Tested on RISC-V and on x86_64 by undefining __HAVE_ARCH_MEM{CPY,SET,MOVE}
and HAVE_EFFICIENT_UNALIGNED_ACCESS.

These are the performances of memcpy() and memset() of a RISC-V machine
on a 32 mbyte buffer:

memcpy:
original aligned: 75 Mb/s
original unaligned: 75 Mb/s
new aligned: 114 Mb/s
new unaligned: 107 Mb/s

memset:
original aligned: 140 Mb/s
original unaligned: 140 Mb/s
new aligned: 241 Mb/s
new unaligned: 241 Mb/s

The size increase is negligible:

$ scripts/bloat-o-meter vmlinux.orig vmlinux
add/remove: 0/0 grow/shrink: 4/1 up/down: 427/-6 (421)
Function old new delta
memcpy 29 351 +322
memset 29 117 +88
strlcat 68 78 +10
strlcpy 50 57 +7
memmove 56 50 -6
Total: Before=8556964, After=8557385, chg +0.00%

These functions will be used for RISC-V initially.

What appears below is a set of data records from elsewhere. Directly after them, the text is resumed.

(** * A shallow embedding of the MicroPython MQTT client (src/mqtt.py)

    The client is a single Python class.  Its methods mutate the instance
    and talk to a socket, and any of them can raise while leaving the
    mutations made so far in place.  The embedding therefore threads the
    instance through a small state-and-exception monad: a computation takes
    the client and gives back an outcome (a value or a raised exception)
    together with the client as it was left.

    Bytes are [Byte.byte]; Python integers are [Z] with the bit operations
    of [Z] (which agree with Python's on negative numbers as well); a Python
    [str] is a [string] read as the sequence of its UTF-8 code units, which
    is how MicroPython stores it, so that [encode('utf8')] exposes those
    bytes and [str(b, 'utf8')] wraps them. *)

From Stdlib Require Import ZArith List String Ascii Bool Lia.
From Stdlib Require Import Strings.Byte.
Import ListNotations.

Local Open Scope Z_scope.

(** ** Python values used by the client *)

Definition bytes := list byte.

Inductive pyval :=
| PyNone
| PyInt (n : Z)
| PyBytes (b : bytes)
| PyStr (s : string).

Inductive exn :=
| AssertionError
| ValueError
| IndexError
| NameError
| OverflowError
| TypeError
| AttributeError
| OSError
| PyException (msg : string).

(** Iterating over a bytes object yields ints in [range(256)]. *)
Definition byte_val (b : byte) : Z := Z.of_N (Byte.to_N b).

(** One element of [bytes((x,))] or of a bytearray store: an int outside
    [range(256)] is a ValueError, signalled by [None]. *)
Definition mk_byte (x : Z) : option byte :=
  if (0 <=? x) && (x <? 256) then Byte.of_N (Z.to_N x) else None.

(** [int.from_bytes(b, 'big')] *)
Definition int_from_bytes (b : bytes) : Z :=
  fold_left (fun acc x => acc * 256 + byte_val x) b 0.

(** The [len] big-endian digits of [n] in base 256, without any range
    check. *)
Fixpoint be_digits (len : nat) (n : Z) : list Z :=
  match len with
  | O => []
  | S len' => be_digits len' (n / 256) ++ [n mod 256]
  end.

Fixpoint mk_bytes (xs : list Z) : option bytes :=
  match xs with
  | [] => Some []
  | x :: xs' =>
      match mk_byte x, mk_bytes xs' with
      | Some b, Some bs => Some (b :: bs)
      | _, _ => None
      end
  end.

(** [n.to_bytes(len, 'big')]: [None] stands for OverflowError, raised when
    [n] is negative or does not fit in [len] bytes. *)
Definition int_to_bytes (n : Z) (len : nat) : option bytes :=
  if (0 <=? n) && (n <? 256 ^ Z.of_nat len) then mk_bytes (be_digits len n)
  else None.

(** [n.to_bytes(len, 'little')] *)
Definition int_to_bytes_little (n : Z) (len : nat) : option bytes :=
  option_map (@rev byte) (int_to_bytes n len).

(** [s.encode('utf8')] and [str(b, 'utf8')] *)
Definition encode_utf8 (s : string) : bytes := list_byte_of_string s.
Definition decode_utf8 (b : bytes) : string := string_of_list_byte b.

(** Python truthiness of an int. *)
Definition truthy (n : Z) : bool := negb (n =? 0).

(** ** Control packet types *)

Definition P_CONNECT : Z := 1.
Definition P_CONNACK : Z := 2.
Definition P_PUBLISH : Z := 3.
Definition P_PUBACK : Z := 4.
Definition P_PUBREC : Z := 5.
Definition P_PUBREL : Z := 6.
Definition P_PUBCOMP : Z := 7.
Definition P_SUBSCRIBE : Z := 8.
Definition P_SUBACK : Z := 9.
Definition P_UNSUBSCRIBE : Z := 10.
Definition P_UNSUBACK : Z := 11.
Definition P_PINGREQ : Z := 12.
Definition P_PINGRESP : Z := 13.
Definition P_DISCONNECT : Z := 14.

(** The namedtuple [Message].  [qos] and [retain] are the ints the read
    loop extracts from the fixed header; Python's [False] is the int 0. *)
Record Message := mkMessage {
  topic : string;
  payload : string;
  qos : Z;
  retain : Z
}.

(** ** The client and its surroundings *)

(** What the caller-supplied [on_message] does when called: it returns,
    having printed some lines, or it raises.  Its return value is ignored
    by the read loop. *)
Inductive cb_result :=
| CbReturn (printed : list (list pyval))
| CbRaise (e : exn).

(** The connected socket as the client sees it during one call: the bytes
    the broker has sent and that were not read yet, and whether the broker
    closed its side.  [recv(n)] hands over the first [n] of those bytes. *)
Record Socket := mkSocket {
  inbound : bytes;
  peer_closed : bool
}.

(** What an execution does to the outside, in order. *)
Inductive event :=
| EvOpen (host : string) (port : Z)
| EvClose
| EvSend (data : bytes)
| EvPrint (args : list pyval)
| EvCallback (msg : Message).

(** An entry of [_pub_queue]: [(packet_id, flags, payload)]. *)
Definition InFlight := (Z * Z * bytes)%type.

(** The instance attributes.  [host], [port] and [keepalive] do not exist
    until [connect] has stored them.  [userdata] is only ever handed to
    [on_message], which is represented by what it does, so it is left
    out.  [trace] is not an attribute: it records the effects on the
    outside. *)
Record Client := mkClient {
  client_id : string;
  clean_session : bool;
  sock : option Socket;
  _size_buf : bytes;
  _packet_id : Z;
  connected : bool;
  on_message : Message -> cb_result;
  _pub_queue : list InFlight;
  host : option string;
  port : option Z;
  keepalive : option Z;
  trace : list event
}.

Definition set_sock (s : option Socket) (c : Client) : Client :=
  mkClient (client_id c) (clean_session c) s (_size_buf c) (_packet_id c)
    (connected c) (on_message c) (_pub_queue c) (host c) (port c)
    (keepalive c) (trace c).

Definition set_size_buf (b : bytes) (c : Client) : Client :=
  mkClient (client_id c) (clean_session c) (sock c) b (_packet_id c)
    (connected c) (on_message c) (_pub_queue c) (host c) (port c)
    (keepalive c) (trace c).

Definition set_packet_id (n : Z) (c : Client) : Client :=
  mkClient (client_id c) (clean_session c) (sock c) (_size_buf c) n
    (connected c) (on_message c) (_pub_queue c) (host c) (port c)
    (keepalive c) (trace c).

Definition set_connected (b : bool) (c : Client) : Client :=
  mkClient (client_id c) (clean_session c) (sock c) (_size_buf c)
    (_packet_id c) b (on_message c) (_pub_queue c) (host c) (port c)
    (keepalive c) (trace c).

Definition set_pub_queue (q : list InFlight) (c : Client) : Client :=
  mkClient (client_id c) (clean_session c) (sock c) (_size_buf c)
    (_packet_id c) (connected c) (on_message c) q (host c) (port c)
    (keepalive c) (trace c).

Definition set_target (h : string) (p k : Z) (c : Client) : Client :=
  mkClient (client_id c) (clean_session c) (sock c) (_size_buf c)
    (_packet_id c) (connected c) (on_message c) (_pub_queue c) (Some h)
    (Some p) (Some k) (trace c).

Definition add_event (e : event) (c : Client) : Client :=
  mkClient (client_id c) (clean_session c) (sock c) (_size_buf c)
    (_packet_id c) (connected c) (on_message c) (_pub_queue c) (host c)
    (port c) (keepalive c) (trace c ++ [e]).

(** The default [on_message] prints topic and payload. *)
Definition default_on_message (msg : Message) : cb_result :=
  CbReturn [[PyStr (topic msg); PyStr (payload msg)]].

(** [Client.__init__] *)
Definition new_client (cid : string) (clean : bool) : Client :=
  mkClient cid clean None (repeat x00%byte 4) 1 false default_on_message
    [] None None None [].

(** ** The monad: state that survives exceptions *)

Inductive outcome (A : Type) :=
| Val (a : A)
| Exn (e : exn).
Arguments Val {A} a.
Arguments Exn {A} e.

Definition M (A : Type) : Type := Client -> outcome A * Client.

Definition ret {A} (a : A) : M A := fun c => (Val a, c).
Definition raise {A} (e : exn) : M A := fun c => (Exn e, c).
Definition bind {A B} (m : M A) (k : A -> M B) : M B :=
  fun c => match m c with
           | (Val a, c') => k a c'
           | (Exn e, c') => (Exn e, c')
           end.
Definition get : M Client := fun c => (Val c, c).
Definition modify (f : Client -> Client) : M unit := fun c => (Val tt, f c).

Notation "x <- m ;; k" := (bind m (fun x => k))
  (at level 61, m at next level, right associativity).
Notation "m ;; k" := (bind m (fun _ => k))
  (at level 61, right associativity).
Notation "' p <- m ;; k" := (bind m (fun x => match x with p => k end))
  (at level 61, p pattern, m at next level, right associativity).

(** Lifts a partial primitive, raising [e] where it is undefined. *)
Definition lift {A} (e : exn) (o : option A) : M A :=
  match o with Some a => ret a | None => raise e end.

(** [assert b] *)
Definition py_assert (b : bool) : M unit :=
  if b then ret tt else raise AssertionError.

(** ** The socket *)

(** Looking up a method of [self.sock]: an AttributeError while [sock] is
    still [None]. *)
Definition the_sock : M Socket :=
  c <- get ;; lift AttributeError (sock c).

(** [self.sock.recv(n)]: the first [n] pending bytes; an empty result once
    the broker has closed; a timeout, OSError, when nothing is pending on an
    open connection. *)
Definition sock_recv (n : Z) : M bytes :=
  s <- the_sock ;;
  match inbound s with
  | [] => if peer_closed s then ret [] else raise OSError
  | _ =>
      modify (set_sock (Some (mkSocket (skipn (Z.to_nat n) (inbound s))
                                       (peer_closed s)))) ;;
      ret (firstn (Z.to_nat n) (inbound s))
  end.

(** [self.sock.sendall(data)] *)
Definition sock_sendall (data : bytes) : M unit :=
  modify (add_event (EvSend data)).

(** [x, = b]: unpacking a bytes object of any other length than one is a
    ValueError. *)
Definition unpack1 (b : bytes) : M Z :=
  match b with
  | [x] => ret (byte_val x)
  | _ => raise ValueError
  end.

(** [x, y, z = b] *)
Definition unpack3 (b : bytes) : M (Z * Z * Z) :=
  match b with
  | [x; y; z] => ret (byte_val x, byte_val y, byte_val z)
  | _ => raise ValueError
  end.

(** [self.poll.poll(ms)] is non-empty when the registered socket is
    readable: bytes are pending or the broker closed. *)
Definition poll_ready (c : Client) : bool :=
  match sock c with
  | Some s => negb (Nat.eqb (List.length (inbound s)) 0) || peer_closed s
  | None => false
  end.

(** ** Client.remaining_len *)

(** [self._size_buf[i] = v] *)
Definition size_buf_store (i : nat) (v : Z) : M unit :=
  c <- get ;;
  if Nat.ltb i (List.length (_size_buf c)) then
    b <- lift ValueError (mk_byte v) ;;
    modify (set_size_buf (firstn i (_size_buf c) ++ b :: skipn (S i) (_size_buf c)))
  else raise IndexError.

(** [self._size_buf[i]] *)
Definition size_buf_load (i : nat) : M Z :=
  c <- get ;;
  lift IndexError (option_map byte_val (nth_error (_size_buf c) i)).

(** The [while True] loop of [remaining_len] at index [i].  [room] counts
    the slots of the 4-byte buffer after [i]: when none is left and the loop
    goes on, the store of the next round is out of range. *)
Fixpoint remaining_len_loop (room : nat) (i : nat) (size : Z) : M nat :=
  let _byte := Z.land size 127 in
  let size := Z.shiftr size 7 in
  size_buf_store i _byte ;;
  if 0 <? size then
    old <- size_buf_load i ;;
    size_buf_store i (Z.lor old 128) ;;
    match room with
    | S room' => remaining_len_loop room' (S i) size
    | O => raise IndexError
    end
  else ret i.

Definition MAX_REMAINING : Z := Z.shiftl 256 20 - 1.

(** Returns [memoryview(self._size_buf)[:i+1]], read at once by the only
    caller. *)
Definition remaining_len (size : Z) : M bytes :=
  py_assert (size <=? MAX_REMAINING) ;;
  c0 <- get ;;
  i <- remaining_len_loop (List.length (_size_buf c0) - 1) 0 size ;;
  c <- get ;;
  ret (firstn (S i) (_size_buf c)).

[1] https://lore.kernel.org/linux-riscv/[email protected]/

Matteo Croce (3):
lib/string: optimized memcpy
lib/string: optimized memmove
lib/string: optimized memset

lib/string.c | 130 ++++++++++++++++++++++++++++++++++++++++++++-------
1 file changed, 113 insertions(+), 17 deletions(-)

--
2.31.1

2021-07-02 12:33:49

by Matteo Croce

[permalink] [raw]

Subject: [PATCH v2 1/3] lib/string: optimized memcpy

From: Matteo Croce <[email protected]>

Rewrite the generic memcpy() to copy a word at time, without generating
unaligned accesses.

The procedure is made of three steps:
First copy data one byte at time until the destination buffer is aligned
to a long boundary.
Then copy the data one long at time shifting the current and the next long
to compose a long at every cycle.
Finally, copy the remainder one byte at time.

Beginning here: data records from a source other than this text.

(** X10.  While smoothing is off ([smoothingFactor] not below 1) a second
    tick on the same sample changes nothing: [update] is idempotent. *)
Theorem update_idempotent (w : Window) (scope : Controls) :
  ~ smoothingFactor (config scope) < 1 ->
  update w (update w scope) = update w scope.
Proof.
  intros Hsf.
  destruct (update_fields w scope) as (C & E & D & S & A & O & _).
  destruct (enabled scope) eqn:En.
  2:{ assert (U : update w scope = scope)
        by (unfold update; rewrite En; reflexivity).
      rewrite U. exact U. }
  destruct (deviceOrientation scope) as [device|] eqn:Dev.
  2:{ assert (U : update w scope = scope)
        by (unfold update; rewrite En, Dev; reflexivity).
      rewrite U. exact U. }
  destruct (update_unsmoothed w scope device En Dev Hsf) as (L1 & Q1 & Y1).
  assert (Hsf' : ~ smoothingFactor (config (update w scope)) < 1)
    by (rewrite C; exact Hsf).
  destruct (update_unsmoothed w (update w scope) device E D Hsf')
    as (L2 & Q2 & Y2).
  assert (R : rawAngles (update w scope) device = rawAngles scope device).
  { unfold rawAngles. rewrite A. reflexivity. }
  assert (TS : thresholdStep (update w scope) (rawAngles scope device)
               = thresholdStep scope (rawAngles scope device)).
  { unfold thresholdStep at 1. rewrite L1.
    assert (K : forall a b, _calcAngleWithThreshold (update w scope) a b
                            = _calcAngleWithThreshold scope a b).
    { intros a b. unfold _calcAngleWithThreshold. rewrite C. reflexivity. }
    rewrite !K. unfold thresholdStep.
    destruct (lastOrientation scope) as [last|];
      cbn [Last.alpha Last.beta Last.gamma].
    - rewrite !calcAngleWithThreshold_twice. reflexivity.
    - destruct (rawAngles scope device) as [x y z].
      cbn [Last.alpha Last.beta Last.gamma].
      unfold _calcAngleWithThreshold.
      repeat match goal with
        | |- context [if ?c then _ else _] => destruct c
        end; reflexivity. }
  rewrite R, TS, S, O in *.
  destruct (update_fields w (update w scope))
    as (C' & E' & D' & S' & A' & O' & I' & LO' & LD' & _).
  apply controls_ext; try assumption.
  - rewrite Q2, Q1. reflexivity.
  - rewrite Y2, Y1. destruct (isIOS w); reflexivity.
  - rewrite L2, L1. reflexivity.
Qed.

This is the improvement on RISC-V:

original aligned: 75 Mb/s
original unaligned: 75 Mb/s
new aligned: 114 Mb/s
new unaligned: 107 Mb/s

and this the binary size increase according to bloat-o-meter:

Function old new delta
memcpy 36 324 +288

Signed-off-by: Matteo Croce <[email protected]>
---
lib/string.c | 80 ++++++++++++++++++++++++++++++++++++++++++++++++++--
1 file changed, 77 insertions(+), 3 deletions(-)

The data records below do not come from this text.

(** A trace is a list of calls, each with the engine's answer to an open
    request made during it. *)
Fixpoint run (calls : list (bool * Call)) (w : World) : World :=
  match calls with
  | [] => w
  | (e, c) :: calls => run calls (exec e c w)
  end.

(** The identifiers the key generator handed out along a trace, in the
    order of the calls: the results of the successful [addApp] calls whose
    record carried no [id]. *)
Fixpoint generated_ids (calls : list (bool * Call)) (w : World) : list Z :=
  match calls with
  | [] => []
  | (e, c) :: calls =>
      match c with
      | CallAddApp now app =>
          match id app, (addApp e now app w).1 with
          | None, Ok k => [k]
          | _, _ => []
          end
      | _ => []
      end ++ generated_ids calls (exec e c w)
  end.

(** The records in the order they were inserted: a successful [addApp]
    appends what it stored, a successful [deleteApp] drops its record. *)
Fixpoint insertion_log (calls : list (bool * Call)) (w : World)
    (log : list App) : list App :=
  match calls with
  | [] => log
  | (e, c) :: calls =>
      insertion_log calls (exec e c w)
        match c with
        | CallAddApp now app =>
            match (addApp e now app w).1 with
            | Ok k => log ++ [with_id k (with_uploadDate now app)]
            | Err _ => log
            end
        | CallDeleteApp k =>
            match (deleteApp e k w).1 with
            | Ok _ => filter (λ a, id a ≠ Some k) log
            | Err _ => log
            end
        | _ => log
        end
  end.

(** The clock readings of a trace and the records it hands to [addApp]. *)
Definition clock_readings (calls : list (bool * Call)) : list string :=
  omap (λ ec, match ec.2 with CallAddApp now _ => Some now | _ => None end) calls.

Definition added_apps (calls : list (bool * Call)) : list App :=
  omap (λ ec, match ec.2 with CallAddApp _ app => Some app | _ => None end) calls.

(** Order of [getAllApps]: by [uploadDate], equal dates by [id]. *)
Definition upload_order (a b : App) : Prop :=
  (uploadDate a ≤ uploadDate b)%string ∧
  (uploadDate a = uploadDate b →
   ∃ i j, id a = Some i ∧ id b = Some j ∧ i ≤ j).

(** ** Sample data *)

Definition sample_blob : Blob :=
  mkBlob [Byte.x50; Byte.x4b; Byte.x03; Byte.x04] "application/zip".

(** A record as the upload form builds it: no [id], the form's own clock
    reading in [uploadDate]. *)
Definition sample_app (n c : string) : App :=
  mkApp None n "a sample" sample_blob "sample.zip" "application/zip" 4
        "2024-03-10T11:00:00.000Z" "user1" c None None.

(** The same record carrying an [id], as [getAllApps] returns it. *)
Definition sample_app_id (k : Z) (n c : string) : App :=
  with_id k (sample_app n c).

Definition sample_trace : list (bool * Call) :=
  [ (true, CallAddApp "2024-03-10T12:00:00.000Z" (sample_app "Chess" "Games"));
    (true, CallAddApp "2024-03-10T12:00:00.000Z" (sample_app "Calculator" "Tools"));
    (true, CallAddApp "2024-03-10T12:00:01.500Z" (sample_app "Go" "Games"));
    (true, CallDeleteApp 2);
    (false, OnTerminated);
    (true, CallAddApp "2024-03-10T12:00:02.000Z" (sample_app "Notes" "Tools")) ].

Definition sample_world : World := run sample_trace initial_world.

(** Two records that bring their own [id], stamped with one clock reading. *)
Definition tie_trace : list (bool * Call) :=
  [ (true, CallAddApp "2024-03-10T12:00:00.000Z" (sample_app_id 5 "Chess" "Games"));
    (true, CallAddApp "2024-03-10T12:00:00.000Z" (sample_app_id 3 "Go" "Games")) ].

(** Two records, the second stamped after the clock was set back. *)
Definition clock_back_trace : list (bool * Call) :=
  [ (true, CallAddApp "2024-03-10T12:00:00.000Z" (sample_app "Chess" "Games"));
    (true, CallAddApp "2024-03-10T11:59:58.000Z" (sample_app "Go" "Games")) ].

(** ** The schema [initDB] creates, and the invariant of the store *)

Definition apps_indexes : gmap string string :=
  {[ "uploadDate" := "uploadDate"; "ownerId" := "ownerId";
     "category" := "category" ]}.

Definition created_database : IDBDatabase :=
  mkDatabase 5 {[ "apps" := mkStore "id" true apps_indexes 1 ∅ ]}.

Record store_ok (st : IDBObjectStore) : Prop := {
  ok_keyPath : store_keyPath st = "id";
  ok_autoIncrement : store_autoIncrement st = true;
  ok_indexes : store_indexes st = apps_indexes;
  ok_keygen : 1 ≤ store_keygen st ≤ MAX_GENERATED + 1;
  ok_records : ∀ k v, store_records st !! k = Some v →
               id v = Some k ∧ Z.min k MAX_GENERATED < store_keygen st
}.

Definition world_ok (w : World) : Prop :=
  (database w = no_database ∧ dbPromise w = None) ∨
  (∃ st, database w = mkDatabase 5 {[ "apps" := st ]} ∧ store_ok st ∧
         (dbPromise w = None ∨ dbPromise w = Some Fulfilled)).

(** The store ['apps'] as the next operation finds it once the database is
    open, and the world with an open database holding a given store. *)
Definition the_store (w : World) : IDBObjectStore :=
  default (mkStore "id" true apps_indexes 1 ∅)
          (db_stores (database w) !! "apps").

Definition with_store (st : IDBObjectStore) : World :=
  mkWorld (Some Fulfilled) (mkDatabase 5 {[ "apps" := st ]}).

Definition opened (w : World) : World := with_store (the_store w).

(** The database is at hand: already open, or the engine will open it. *)
Definition connects (e : bool) (w : World) : bool :=
  match dbPromise w with
  | Some Fulfilled => true
  | Some (Rejected _) => false
  | None => e
  end.

(** Order of [getAppsByCategory]: by [id]. *)
Definition id_order (a b : App) : Prop :=
  ∃ i j, id a = Some i ∧ id b = Some j ∧ i < j.

(** ** The components ([App.tsx], [AppList.tsx], [AppUpload], previews)

    A component is its state (the [useState] cells that matter to what the
    handlers do with the store) and its handlers, each run to completion.
    A handler returns the toasts it raises, the state after its updates and
    the world.  Presentation-only cells ([dragActive], [iconPreview], the
    players' cells) and the DOM effects of [handleDownload] are left out.
    [getUserId] comes from a module outside this repository's sources; its
    value is the argument [userId]. *)

(** [error.message] is the engine's text; a message is kept symbolic. *)
Inductive Message :=
  | Text (s : string)
  | MessageOf (x : DOMException)
  | Prefixed (s : string) (x : DOMException).

Inductive Toast :=
  | ToastError (m : Message)
  | ToastSuccess (s : string).

(** A [File] is a [Blob] with a name; [file.type], [file.size]. *)
Record File := mkFile {
  file_blob : Blob;
  file_name : string
}.

Definition file_type (f : File) : string := blob_type (file_blob f).
Definition file_size (f : File) : Z :=
  Z.of_nat (length (blob_bytes (file_blob f))).

(** [s.startsWith(p)] *)
Definition startsWith (s p : string) : bool := String.prefix p s.

Module AppList.

Record State := mkState {
  selectedCategory : string;
  apps : list App;
  previewApp : option App;
  loading : bool;
  error : option Message
}.

Definition initial : State := mkState "All" [] None false None.

(** [loadApps]: nothing while a load is under way; otherwise the full
    listing for ['All'] and the category listing for anything else,
    reversed for display; a failure only sets [error] and raises a toast.
    [loading] is false again at the end either way. *)
Definition loadApps (engine_ok : bool) (s : State) (w : World)
  : list Toast * State * World :=
  if loading s then ([], s, w)
  else
    let '(r, w) :=
      if String.eqb (selectedCategory s) "All" then getAllApps engine_ok w
      else getAppsByCategory engine_ok (selectedCategory s) w in
    match r with
    | Ok loadedApps =>
        ([], mkState (selectedCategory s) (reverse loadedApps) (previewApp s)
                     false None, w)
    | Err x =>
        ([ToastError (MessageOf x)],
         mkState (selectedCategory s) (apps s) (previewApp s) false
                 (Some (MessageOf x)), w)
    end.

(** [!app.id]: the property is missing or zero. *)
Definition no_id (app : App) : bool :=
  match id app with
  | None => true
  | Some k => bool_decide (k = 0)
  end.

(** [handleDelete]; [confirmed] is the answer to [confirm(...)], asked
    only when the record has an [id]. *)
Definition handleDelete (engine_ok : bool) (confirmed : bool) (app : App)
    (s : State) (w : World) : list Toast * State * World :=
  match id app with
  | None => ([], s, w)
  | Some k =>
      if bool_decide (k = 0) then ([], s, w)
      else if negb confirmed then ([], s, w)
      else
        match deleteApp engine_ok k w with
        | (Ok _, w) =>
            let '(toasts, s, w) := loadApps engine_ok s w in
            (toasts ++ [ToastSuccess "App deleted successfully"], s, w)
        | (Err x, w) => ([ToastError (MessageOf x)], s, w)
        end
  end.

(** The test of [handlePreview], which is also [canPreview] of the tile. *)
Definition canPreview (app : App) : bool :=
  String.eqb (fileType app) "text/html"
  || startsWith (fileType app) "audio/"
  || startsWith (fileType app) "video/".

diff --git a/lib/string.c b/lib/string.c
index 546d59711a12..caeef4264c43 100644
--- a/lib/string.c
+++ b/lib/string.c
@@ -33,6 +33,23 @@
#include <asm/word-at-a-time.h>
#include <asm/page.h>

+#define BYTES_LONG sizeof(long)
+#define WORD_MASK (BYTES_LONG - 1)
+#define MIN_THRESHOLD (BYTES_LONG * 2)
+
+/* convenience union to avoid cast between different pointer types */
+union types {
+ u8 *as_u8;
+ unsigned long *as_ulong;
+ uintptr_t as_uptr;
+};
+
+union const_types {
+ const u8 *as_u8;
+ const unsigned long *as_ulong;
+ uintptr_t as_uptr;
+};
+
#ifndef __HAVE_ARCH_STRNCASECMP
/**
* strncasecmp - Case insensitive, length-limited string comparison
@@ -869,6 +886,13 @@ EXPORT_SYMBOL(memset64);
#endif

#ifndef __HAVE_ARCH_MEMCPY
+
+#ifdef __BIG_ENDIAN
+#define MERGE_UL(h, l, d) ((h) << ((d) * 8) | (l) >> ((BYTES_LONG - (d)) * 8))
+#else
+#define MERGE_UL(h, l, d) ((h) >> ((d) * 8) | (l) << ((BYTES_LONG - (d)) * 8))
+#endif
+
/**
* memcpy - Copy one area of memory to another
* @dest: Where to copy to
@@ -880,14 +904,64 @@ EXPORT_SYMBOL(memset64);
*/
void *memcpy(void *dest, const void *src, size_t count)
{
- char *tmp = dest;
- const char *s = src;
+ union const_types s = { .as_u8 = src };
+ union types d = { .as_u8 = dest };
+ int distance = 0;
+
+ if (!IS_ENABLED(CONFIG_HAVE_EFFICIENT_UNALIGNED_ACCESS)) {
+ if (count < MIN_THRESHOLD)
+ goto copy_remainder;
+
+ /* Copy a byte at time until destination is aligned. */
+ for (; d.as_uptr & WORD_MASK; count--)
+ *d.as_u8++ = *s.as_u8++;
+
+ distance = s.as_uptr & WORD_MASK;
+ }
+
+ if (distance) {
+ unsigned long last, next;

+ /*
+ * s is distance bytes ahead of d, and d just reached
+ * the alignment boundary. Move s backward to word align it
+ * and shift data to compensate for distance, in order to do
+ * word-by-word copy.
+ */
+ s.as_u8 -= distance;
+
+ next = s.as_ulong[0];
+ for (; count >= BYTES_LONG; count -= BYTES_LONG) {
+ last = next;
+ next = s.as_ulong[1];
+
+ d.as_ulong[0] = MERGE_UL(last, next, distance);
+
+ d.as_ulong++;
+ s.as_ulong++;
+ }
+
+ /* Restore s with the original offset. */
+ s.as_u8 += distance;
+ } else {
+ /*
+ * If the source and dest lower bits are the same, do a simple
+ * 32/64 bit wide copy.
+ */
+ for (; count >= BYTES_LONG; count -= BYTES_LONG)
+ *d.as_ulong++ = *s.as_ulong++;
+ }
+
+copy_remainder:
while (count--)
- *tmp++ = *s++;
+ *d.as_u8++ = *s.as_u8++;
+
return dest;
}
EXPORT_SYMBOL(memcpy);
+
+#undef MERGE_UL
+
#endif

#ifndef __HAVE_ARCH_MEMMOVE
--
2.31.1

2021-07-02 12:34:00

by Matteo Croce

[permalink] [raw]

Subject: [PATCH v2 2/3] lib/string: optimized memmove

From: Matteo Croce <[email protected]>

When the destination buffer is before the source one, or when the
buffers doesn't overlap, it's safe to use memcpy() instead, which is
optimized to use a bigger data size possible.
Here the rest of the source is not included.